Lemma add_all_spec ps : forall t,
  wf_tree size BUCKETSIZE t -> Forall (fun p => 0 < size p) ps ->
  sum_sizes size (tree_elements t) + sum_sizes size ps < 2 ^ 64 ->
  let t' := fold_left (fun t p => add size BUCKETSIZE p t) ps t in
  wf_tree size BUCKETSIZE t' /\ tree_elements t' = tree_elements t ++ ps.
Proof.
  induction ps as [|p ps IH]; intros t Hwf Hpos Hsum; simpl in *; [by rewrite app_nil_r|].
  apply Forall_cons in Hpos as [Hp Hpos]. pose proof (sum_sizes_nonneg size ps Hpos).
  destruct (sumtree_add size BUCKETSIZE p t) as (Hwf' & _ & He);
    [apply (Nat.leb_le 2 BUCKETSIZE); reflexivity | done | lia | lia |].
  rewrite (proj2 (Z.eqb_neq _ _)) in He by lia.
  destruct (IH _ Hwf' Hpos) as [Hw Hel].
  { rewrite He, sum_sizes_app. simpl. lia. }
  split; [done|]. rewrite Hel, He, <- app_assoc. done.
Qed.

Lemma empty_tree_wf : wf_tree size BUCKETSIZE new_SumTree.
Proof. split; simpl; [|constructor | lia]. split; [done|]. split; [done|]. simpl. lia. Qed.

Lemma population_spec ps :
  Forall (fun p => 0 < size p) ps -> sum_sizes size ps < 2 ^ 64 ->
  wf_tree size BUCKETSIZE (population size ps) /\ tree_elements (population size ps) = ps.
Proof. intros Hpos Hsum. by apply (add_all_spec ps new_SumTree empty_tree_wf Hpos). Qed.

Lemma tree_size t : wf_tree size BUCKETSIZE t -> get_size t = sum_sizes size (tree_elements t).
Proof. intros Hwf. apply (wf_node_size size BUCKETSIZE (m_depth t)). apply (wt_node _ _ _ Hwf). Qed.

(** The limit handed to the random numbers. *)
Lemma size_limit t :
  wf_tree size BUCKETSIZE t -> tree_elements t <> [] -> sum_sizes size (tree_elements t) <= 2 ^ 63 ->
  0 <= u64 (get_size t - 1) < 2 ^ 63 /\ u64 (get_size t - 1) < get_size t.
Proof.
  intros Hwf Hne Hs. rewrite (tree_size t Hwf).
  pose proof (sum_sizes_pos size (tree_elements t) (wt_pos _ _ _ Hwf) Hne).
  rewrite u64_small by lia. lia.
Qed.
End population.

(** ** Sampling without replacement *)

(** However the random source begins, it can go on such that the sample is
    drawn; sample and rest together are the population. *)
Lemma sample_without_spec n : forall pop us,
  wf_tree duration BUCKETSIZE pop -> (n <= length (tree_elements pop))%nat ->
  sum_sizes duration (tree_elements pop) <= 2 ^ 63 ->
  exists more ps pop' us', length ps = n /\ ps ++ tree_elements pop' ≡ₚ tree_elements pop /\
    forall us2, sample_without n pop (us ++ more ++ us2) = Some (ps, pop', us' ++ us2).
Proof.
  induction n as [|n IH]; intros pop us Hwf Hn Hs.
  { exists [], [], pop, us. done. }
  assert (tree_elements pop <> []) as Hne by (intros He; rewrite He in Hn; simpl in Hn; lia).
  destruct (size_limit duration pop Hwf Hne Hs) as [Hlim Hlt].
  destruct (my_rand_progress (u64 (get_size pop - 1)) us Hlim) as (more1 & v & us1 & Hv & Hr).
  destruct (sumtree_remove_naive duration BUCKETSIZE v pop Hwf ltac:(lia)) as (i & p & pop1 & _ & Hp & Hrm & Hwf1 & Hel & _).
  assert (p :: tree_elements pop1 ≡ₚ tree_elements pop) as Hperm.
  { rewrite Hel. symmetry. by apply delete_Permutation. }
  assert (sum_sizes duration (tree_elements pop) = duration p + sum_sizes duration (tree_elements pop1)) as Hsum.
  { assert (forall l l' : list Pilot, l ≡ₚ l' -> sum_sizes duration l = sum_sizes duration l') as Hp'.
    { induction 1; simpl; lia. }
    by rewrite <- (Hp' _ _ Hperm). }
  assert (0 < duration p) as Hpos.
  { pose proof (wt_pos _ _ _ Hwf) as Hall. rewrite Forall_forall in Hall. apply Hall.
    change (p ∈ tree_elements pop). rewrite <- Hperm. set_solver. }
  destruct (IH pop1 us1 Hwf1) as (more2 & ps & pop' & us' & Hlen & Hps & Hrun).
  { apply Permutation_length in Hperm. simpl in Hperm. lia. } { lia. }
  exists (more1 ++ more2), (p :: ps), pop', us'. split; [simpl; lia|]. split.
  - simpl. by rewrite Hps.
  - intros us2. cbn [sample_without]. rewrite <- app_assoc, Hr. cbn [mbind option_bind].
    rewrite Hrm. cbn [mbind option_bind]. rewrite Hrun. done.
Qed.
(* ===== verification/Registers.v ===== *)
(** * Registers

    [core/sal/Register.{hpp,cc}], [CPU.{hpp,cc}], the register tables of
    [x86/X86Architecture] and [arm/ArmArchitecture], and the mapping between
    a disassembler's registers and linear data addresses
    ([util/llvmdisassembler], [util/capstonedisassembler]).

    Register objects are shared by pointer: a pointer is an index into the list
    of created objects, [NULL] is [None].  Operations return [None] when an
    assertion fails or an index is out of range.

    A CPU's contents are back-end code: class [CPUState] has the two virtual
    functions, [CPUStateLaws] what their documentation promises. *)
From S2P Require Import Prelude.
From stdpp Require Import pretty.
Open Scope Z_scope.

(** ** Register sets *)

Inductive RegisterType :=
  RT_NONE | RT_GP | RT_FPU | RT_VECTOR | RT_IP | RT_ST | RT_CONTROL | RT_SEGMENT | RT_TRACE.

#[export] Instance RegisterType_eq_dec : EqDecision RegisterType.
Proof. solve_decision. Defined.

Record Register := mkRegister { m_Id : Z; m_Width : Z; m_Name : string }.

#[export] Instance Register_eq_dec : EqDecision Register.
Proof. solve_decision. Defined.

Record UniformRegisterSet := mkURS { m_Type : RegisterType; m_Regs : list nat }.

Definition set_getRegister (i : nat) (s : UniformRegisterSet) : option nat := m_Regs s !! i.

Definition m_add (p : nat) (s : UniformRegisterSet) : option UniformRegisterSet :=
  if bool_decide (p ∈ m_Regs s) then None else Some (mkURS (m_Type s) (m_Regs s ++ [p])).

Record CPUArchitecture := mkArch {
  objects : list Register;
  m_Registers : list (option nat);
  m_RegisterSubsets : list UniformRegisterSet
}.

Definition new_CPUArchitecture : CPUArchitecture := mkArch [] [] [].

Definition getRegisterSetOfType (t : RegisterType) (a : CPUArchitecture) : option (nat * UniformRegisterSet) :=
  list_find (fun s => m_Type s = t) (m_RegisterSubsets a).

Definition m_addRegister (p : nat) (t : RegisterType) (a : CPUArchitecture) : option CPUArchitecture :=
  reg ← objects a !! p;
  let id := Z.to_nat (m_Id reg) in
  let regs := if Z.of_nat (length (m_Registers a)) <? u32 (m_Id reg + 1)
              then resize (Z.to_nat (u32 (m_Id reg + 1))) None (m_Registers a) else m_Registers a in
  _ ← regs !! id;
  let regs := <[id := Some p]> regs in
  let '(i, urs, subsets) := match getRegisterSetOfType t a with
                            | Some (i, urs) => (i, urs, m_RegisterSubsets a)
                            | None => (length (m_RegisterSubsets a), mkURS t [], m_RegisterSubsets a ++ [mkURS t []])
                            end in
  urs ← m_add p urs;
  Some (mkArch (objects a) regs (<[i := urs]> subsets)).

Definition getRegister (i : Z) (a : CPUArchitecture) : option nat :=
  p ← mjoin (m_Registers a !! Z.to_nat i);
  reg ← objects a !! p;
  if m_Id reg =? i then Some p else None.

Definition getRegisterSet (i : nat) (a : CPUArchitecture) : option UniformRegisterSet := m_RegisterSubsets a !! i.

(** [new Register], [setName], [m_addRegister] *)
Definition add_new (r : Register) (t : RegisterType) (a : CPUArchitecture) : option CPUArchitecture :=
  m_addRegister (length (objects a)) t (mkArch (objects a ++ [r]) (m_Registers a) (m_RegisterSubsets a)).

Fixpoint add_all (rs : list (Register * RegisterType)) (a : CPUArchitecture) : option CPUArchitecture :=
  match rs with
  | [] => Some a
  | (r, t) :: rs => a ← add_new r t a; add_all rs a
  end.

(** The registers of the extended trace are registers added before. *)
Fixpoint add_traced (ids : list Z) (a : CPUArchitecture) : option CPUArchitecture :=
  match ids with
  | [] => Some a
  | id :: ids => p ← getRegister id a; a ← m_addRegister p RT_TRACE a; add_traced ids a
  end.

(** ** x86 ([sim64]: [SIM_SUPPORT_64]) *)

Definition RID_CAX : Z := 0.
Definition RID_CCX : Z := 1.
Definition RID_CDX : Z := 2.
Definition RID_CBX : Z := 3.
Definition RID_CSP : Z := 4.
Definition RID_CBP : Z := 5.
Definition RID_CSI : Z := 6.
Definition RID_CDI : Z := 7.
Definition RID_R8 : Z := 8.
Definition RID_LAST_GP_ID : Z := 16.
Definition RID_PC : Z := RID_LAST_GP_ID.
Definition RID_FLAGS : Z := RID_PC + 1.
Definition RID_CS : Z := RID_FLAGS + 1.
Definition RID_DS : Z := RID_CS + 1.
Definition RID_ES : Z := RID_CS + 2.
Definition RID_FS : Z := RID_CS + 3.
Definition RID_GS : Z := RID_CS + 4.
Definition RID_SS : Z := RID_CS + 5.
Definition RID_CR0 : Z := RID_SS + 1.
Definition RID_CR2 : Z := RID_CR0 + 2.
Definition RID_CR3 : Z := RID_CR0 + 3.
Definition RID_CR4 : Z := RID_CR0 + 4.
Definition RID_FSW : Z := RID_CR4 + 1.
Definition RID_FCW : Z := RID_FSW + 1.
Definition RID_FTW : Z := RID_FSW + 2.
Definition RID_FPR0_LO : Z := RID_FSW + 3.
Definition RID_FPR0_HI : Z := RID_FPR0_LO + 1.
Definition RID_XMM0_LO : Z := RID_FPR0_LO + 16.
Definition RID_XMM0_HI : Z := RID_XMM0_LO + 1.
Definition xmm_count (sim64 : bool) : nat := if sim64 then 16 else 8.
Definition RID_MXCSR (sim64 : bool) : Z := RID_XMM0_LO + 2 * Z.of_nat (xmm_count sim64).

Definition gp_names (sim64 : bool) : list string :=
  if sim64 then ["RAX"; "RCX"; "RDX"; "RBX"; "RSP"; "RBP"; "RSI"; "RDI"; "R8"; "R9"; "R10"; "R11"; "R12"; "R13";
                 "R14"; "R15"]
  else ["EAX"; "ECX"; "EDX"; "EBX"; "ESP"; "EBP"; "ESI"; "EDI"].

(** A register in two halves. *)
Definition halves (name : string) (lo hi wlo whi : Z) (t : RegisterType) (i : nat) : list (Register * RegisterType) :=
  [(mkRegister (lo + Z.of_nat i * 2) wlo (name +:+ pretty i +:+ "_LO"), t);
   (mkRegister (hi + Z.of_nat i * 2) whi (name +:+ pretty i +:+ "_HI"), t)].

Definition x86_registers (sim64 : bool) : list (Register * RegisterType) :=
  let w := if sim64 then 64 else 32 in
  imap (fun i name => (mkRegister (Z.of_nat i) w name, RT_GP)) (gp_names sim64) ++
  [(mkRegister RID_PC w (if sim64 then "RIP" else "EIP"), RT_IP); (mkRegister RID_FLAGS 32 "EFLAGS", RT_ST);
   (mkRegister RID_CR0 32 "CR0", RT_CONTROL); (mkRegister RID_CR2 32 "CR2", RT_CONTROL);
   (mkRegister RID_CR3 32 "CR3", RT_CONTROL); (mkRegister RID_CR4 32 "CR4", RT_CONTROL);
   (mkRegister RID_CS 16 "CS", RT_SEGMENT); (mkRegister RID_DS 16 "DS", RT_SEGMENT);
   (mkRegister RID_ES 16 "ES", RT_SEGMENT); (mkRegister RID_FS 16 "FS", RT_SEGMENT);
   (mkRegister RID_GS 16 "GS", RT_SEGMENT); (mkRegister RID_SS 16 "SS", RT_SEGMENT);
   (mkRegister RID_FSW 16 "FSW", RT_FPU); (mkRegister RID_FCW 16 "FCW", RT_FPU); (mkRegister RID_FTW 16 "FTW", RT_FPU)] ++
  (seq 0 8 ≫= halves "FPR" RID_FPR0_LO RID_FPR0_HI 64 16 RT_FPU) ++
  [(mkRegister (RID_MXCSR sim64) 16 "MXCSR", RT_VECTOR)] ++
  (seq 0 (xmm_count sim64) ≫= halves "XMM" RID_XMM0_LO RID_XMM0_HI 64 64 RT_VECTOR).

Definition x86_traced : list Z := [RID_CAX; RID_CBX; RID_CCX; RID_CDX; RID_CSI; RID_CDI; RID_CSP; RID_CBP; RID_FLAGS].

Definition X86Architecture (sim64 : bool) : option CPUArchitecture :=
  a ← add_all (x86_registers sim64) new_CPUArchitecture; add_traced x86_traced a.

(** ** ARM *)

Definition RI_IP : Z := 15.

Definition arm_registers : list (Register * RegisterType) :=
  ((fun i => (mkRegister (Z.of_nat i) 32 ("R" +:+ pretty (S i)), RT_GP)) <$> seq 0 15) ++
  [(mkRegister RI_IP 32 "IP", RT_IP)].

Definition ArmArchitecture : option CPUArchitecture :=
  a ← add_all arm_registers new_CPUArchitecture; add_traced (Z.of_nat <$> seq 0 15) a.

(** ** Register contents *)

(** [regdata_t] has 64 bits. *)
Class CPUState (C : Type) := {
  cpu_get : Register -> C -> Z;
  cpu_set : Register -> Z -> C -> C
}.

(** [plain]: registers whose contents are just stored; [known]: the back-end's
    registers. *)
Class CPUStateLaws (C : Type) `{!CPUState C} (plain known : Register -> Prop) := {
  plain_known r : plain r -> known r;
  cpu_get_range r c : in_range 64 (cpu_get r c);
  cpu_get_set r v c : plain r -> in_range 64 v -> wrap (m_Width r) (cpu_get r (cpu_set r v c)) = wrap (m_Width r) v;
  cpu_get_other r r' v c : plain r -> known r' -> m_Id r <> m_Id r' -> cpu_get r' (cpu_set r v c) = cpu_get r' c
}.

(** ** Registers as data addresses *)

Record reginfo_t := mkInfo { ri_id : Z; ri_width : Z; ri_mask : Z; ri_offset : Z }.

#[export] Instance reginfo_eq_dec : EqDecision reginfo_t.
Proof. solve_decision. Defined.

Definition reginfo (id width offs : Z) : reginfo_t :=
  mkInfo id width
    (if width >=? 64 then u64 (-1) else u64 (Z.shiftl (u64 (Z.shiftl 1 width - 1)) offs)) offs.

Definition toDataAddress (r : reginfo_t) : Z := s32 (Z.lor (Z.shiftl (ri_id r) 4) (ri_offset r / 8)).

Definition fromDataAddress (addr width : Z) : reginfo_t :=
  reginfo (Z.shiftr addr 4) (width * 8) (wrap 8 (Z.land addr 15 * 8)).

Section translator.
Context `{CPUState C}.

Definition getRegisterContent (a : CPUArchitecture) (r : reginfo_t) (c : C) : option Z :=
  p ← getRegister (ri_id r) a;
  reg ← objects a !! p;
  Some (Z.shiftr (Z.land (cpu_get reg c) (ri_mask r)) (ri_offset r)).

Definition setRegisterContent (a : CPUArchitecture) (r : reginfo_t) (value : Z) (c : C) : option C :=
  p ← getRegister (ri_id r) a;
  reg ← objects a !! p;
  let origval := Z.land (cpu_get reg c) (u64 (Z.lnot (ri_mask r))) in
  let value := Z.land (u64 (Z.shiftl value (ri_offset r))) (ri_mask r) in
  Some (cpu_set reg (Z.lor value origval) c).
End translator.

(** The names of x86 registers and what they denote ([LLVMtoFailBochs.cpp]). *)
Definition x86_reg_names : list (string * reginfo_t) :=
  let gp (names : string * string * string * string * string) (id : Z) :=
    let '(h, l, x, e, r) := names in
    [(h, reginfo id 8 8); (l, reginfo id 8 0); (x, reginfo id 16 0); (e, reginfo id 32 0); (r, reginfo id 64 0)] in
  let numbered (i : nat) :=
    let n := "R" +:+ pretty i in let id := RID_R8 + Z.of_nat i - 8 in
    [(n, reginfo id 64 0); (n +:+ "D", reginfo id 32 0); (n +:+ "W", reginfo id 16 0); (n +:+ "B", reginfo id 8 0)] in
  let index (l x e r : string) (id : Z) :=
    [(l, reginfo id 8 0); (x, reginfo id 16 0); (e, reginfo id 32 0); (r, reginfo id 64 0)] in
  gp ("AH", "AL", "AX", "EAX", "RAX") RID_CAX ++ gp ("BH", "BL", "BX", "EBX", "RBX") RID_CBX ++
  gp ("CH", "CL", "CX", "ECX", "RCX") RID_CCX ++ gp ("DH", "DL", "DX", "EDX", "RDX") RID_CDX ++
  (seq 8 8 ≫= numbered) ++
  index "DIL" "DI" "EDI" "RDI" RID_CDI ++ index "BPL" "BP" "EBP" "RBP" RID_CBP ++
  [("EFLAGS", reginfo RID_FLAGS 32 0); ("RFLAGS", reginfo RID_FLAGS 64 0);
   ("EIP", reginfo RID_PC 32 0); ("RIP", reginfo RID_PC 64 0)] ++
  index "SIL" "SI" "ESI" "RSI" RID_CSI ++ index "SPL" "SP" "ESP" "RSP" RID_CSP ++
  [("CR0", reginfo RID_CR0 32 0); ("CR2", reginfo RID_CR2 32 0); ("CR3", reginfo RID_CR3 32 0);
   ("CR4", reginfo RID_CR4 32 0); ("CS", reginfo RID_CS 16 0); ("DS", reginfo RID_DS 16 0);
   ("ES", reginfo RID_ES 16 0); ("FS", reginfo RID_FS 16 0); ("GS", reginfo RID_GS 16 0); ("SS", reginfo RID_SS 16 0)].

(** ARM ([LLVMtoFailGem5.cpp]). *)
Definition arm_reg_names : list (string * reginfo_t) :=
  ((fun i => ("R" +:+ pretty i, reginfo (Z.of_nat i) 32 0)) <$> seq 0 13) ++
  [("SP", reginfo 13 32 0); ("LR", reginfo 14 32 0); ("PC", reginfo RI_IP 32 0)].

Definition name_info (names : list (string * reginfo_t)) (n : string) : option reginfo_t :=
  snd ∘ snd <$> list_find (fun x => x.1 = n) names.

(** The disassembler's registers, by number ([regs] are their names). *)
Definition to_fail_map (names : list (string * reginfo_t)) (regs : list string) : gmap Z reginfo_t :=
  fold_left (fun m '(i, n) => match name_info names n with Some r => <[i := r]> m | None => m end)
    (imap (fun i n => (Z.of_nat i, n)) regs) ∅.

(** [None] is [notfound]. *)
Definition getFailRegisterInfo (m : gmap Z reginfo_t) (regid : Z) : option reginfo_t := m !! regid.

(** [None]: the maximum of an empty map is dereferenced. *)
Definition getMaxFailRegisterID (m : gmap Z reginfo_t) : option Z :=
  match map_to_list m with
  | [] => None
  | (_, r) :: rest => Some (fold_left (fun n x => Z.max n (ri_id x.2)) rest (ri_id r))
  end.

Definition getMaxDataAddress (m : gmap Z reginfo_t) : option Z :=
  n ← getMaxFailRegisterID m; Some (toDataAddress (reginfo (n + 1) 32 0) - 1).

ASSIGNMENT = All that is wanted is the stretch of lines above from the one containing "drawn; sample and" through the one containing "exists more ps", duplicated exactly.

EXPECTED OUTPUT =
    drawn; sample and rest together are the population. *)
Lemma sample_without_spec n : forall pop us,
  wf_tree duration BUCKETSIZE pop -> (n <= length (tree_elements pop))%nat ->
  sum_sizes duration (tree_elements pop) <= 2 ^ 63 ->
  exists more ps pop' us', length ps = n /\ ps ++ tree_elements pop' ≡ₚ tree_elements pop /\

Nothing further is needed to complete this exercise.